Mixed Signals for Godrej Consumer Products as Margins Feel the Heat

Godrej Consumer Products wrapped up its December 2024 quarter with numbers that painted a mixed picture. Net profit took a hit, sliding 14.28% year-on-year to ₹498 crore, down from ₹581 crore the previous year. While total revenue inched up 3% to ₹3,749 crore, it wasn’t enough to offset the challenges brewing in its key segments. Home Care posted a modest 4% growth, and Personal Care revenues rose by just 2%, both trailing behind expectations. The regional story had its own twists. Indonesia shone with a 9% YoY revenue growth to ₹508 crore, while Africa, the USA, and the Middle East faltered, with revenue dipping 8% YoY to ₹771 crore.

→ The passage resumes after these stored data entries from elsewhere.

Lemma read_separator_consumes {A} sep i (r : reader A) :
  addr_char sep = true -> consumes r -> consumes (read_separator sep i r).
Proof.
  intros Hs Hr. destruct i; [done|].
  apply (consumes_bind (read_given_char sep) (fun _ => r)); [by apply read_given_char_consumes|done].
Qed.

Lemma read_ipv4_consumes : consumes read_ipv4_addr.
Proof.
  unfold read_ipv4_addr. cbv zeta.
  repeat first [ apply consumes_ret
               | apply read_separator_consumes; [done|by apply read_number_consumes]
               | refine (consumes_bind _ (fun _ => _) _ _); [|intros ?] ].
Qed.

(** The embedded IPv4 address tried before a group. *)
Definition read_embedded (limit i : nat) (s : rstr) : option (list Z * rstr) :=
  if (i <? limit - 1)%nat then read_separator 58 i read_ipv4_addr s else None.

Lemma read_embedded_consumes limit i : consumes (read_embedded limit i).
Proof.
  intros s o rest. unfold read_embedded. destruct (i <? limit - 1)%nat; [|done].
  by apply (read_separator_consumes 58 i read_ipv4_addr); [|exact read_ipv4_consumes].
Qed.

Lemma read_groups_step limit i slots s :
  read_groups limit i (S slots) s =
  match read_embedded limit i s with
  | Some ([a; b; c; d], s') => ([a * 256 + b; c * 256 + d], true, s')
  | _ =>
      match read_separator 58 i (read_number 16 4 true 65535) s with
      | Some (g, s') =>
          let '(gs, v4, rest) := read_groups limit (S i) slots s' in (g :: gs, v4, rest)
      | None => ([], false, s)
      end
  end.
Proof. done. Qed.

Lemma read_groups_consumes limit i slots s gs v4 rest :
  read_groups limit i slots s = (gs, v4, rest) ->
  exists pre, s = pre ++ rest /\ Forall (fun c => addr_char c = true) pre.
Proof.
  revert i s gs v4 rest; induction slots as [|slots IH]; intros i s gs v4 rest.
  { intros [= <- <- <-]. by exists []. }
  rewrite read_groups_step. pose proof (read_embedded_consumes limit i s) as He.
  assert (Hg : match read_separator 58 i (read_number 16 4 true 65535) s with
    | Some (g, s') => let '(gs, v4, rest) := read_groups limit (S i) slots s' in (g :: gs, v4, rest)
    | None => ([], false, s) end = (gs, v4, rest) ->
    exists pre, s = pre ++ rest /\ Forall (fun c => addr_char c = true) pre).
  { destruct (read_separator 58 i _ s) as [[g r]|] eqn:E; [|intros [= <- <- <-]; by exists []].
    apply (read_separator_consumes 58 i) in E as (p & -> & Hp); [|done|by apply read_number_consumes].
    destruct (read_groups limit (S i) slots r) as [[gs' v4'] rest'] eqn:Er. intros [= <- <- <-].
    apply IH in Er as (p' & -> & Hp'). exists (p ++ p'). rewrite <- app_assoc. split; [done|by apply Forall_app]. }
  destruct (read_embedded limit i s) as [[o s']|]; [|exact Hg].
  destruct o as [|a [|b [|c [|d [|]]]]]; try exact Hg.
  intros [= <- <- <-]. by eapply He.
Qed.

Latin America was the dark horse, delivering a whopping 165% surge to ₹262 crore, showcasing its potential as a growth engine. Margins, however, bore the brunt of the raw material surge. Rising palm oil prices put a squeeze on the EBITDA margin, which dropped to 22.6%—a sharp fall from last year’s 29%. Personal wash volumes didn’t help either, slipping mid-to-high single digits, although price hikes partially cushioned the blow. Sudhir Sitapati, the company’s MD and CEO, was candid about the headwinds. Urban consumption has hit a rough patch, and soaring palm oil costs—up over 40%—are biting into profitability. Yet, he pointed out gains in market share for premium insecticides and a focus on trimming wasted costs as signs of resilience. With an interim dividend of ₹5 per share and an eye on long-term sustainable growth, GCPL is playing a balancing act between navigating current pressures and setting the stage for recovery.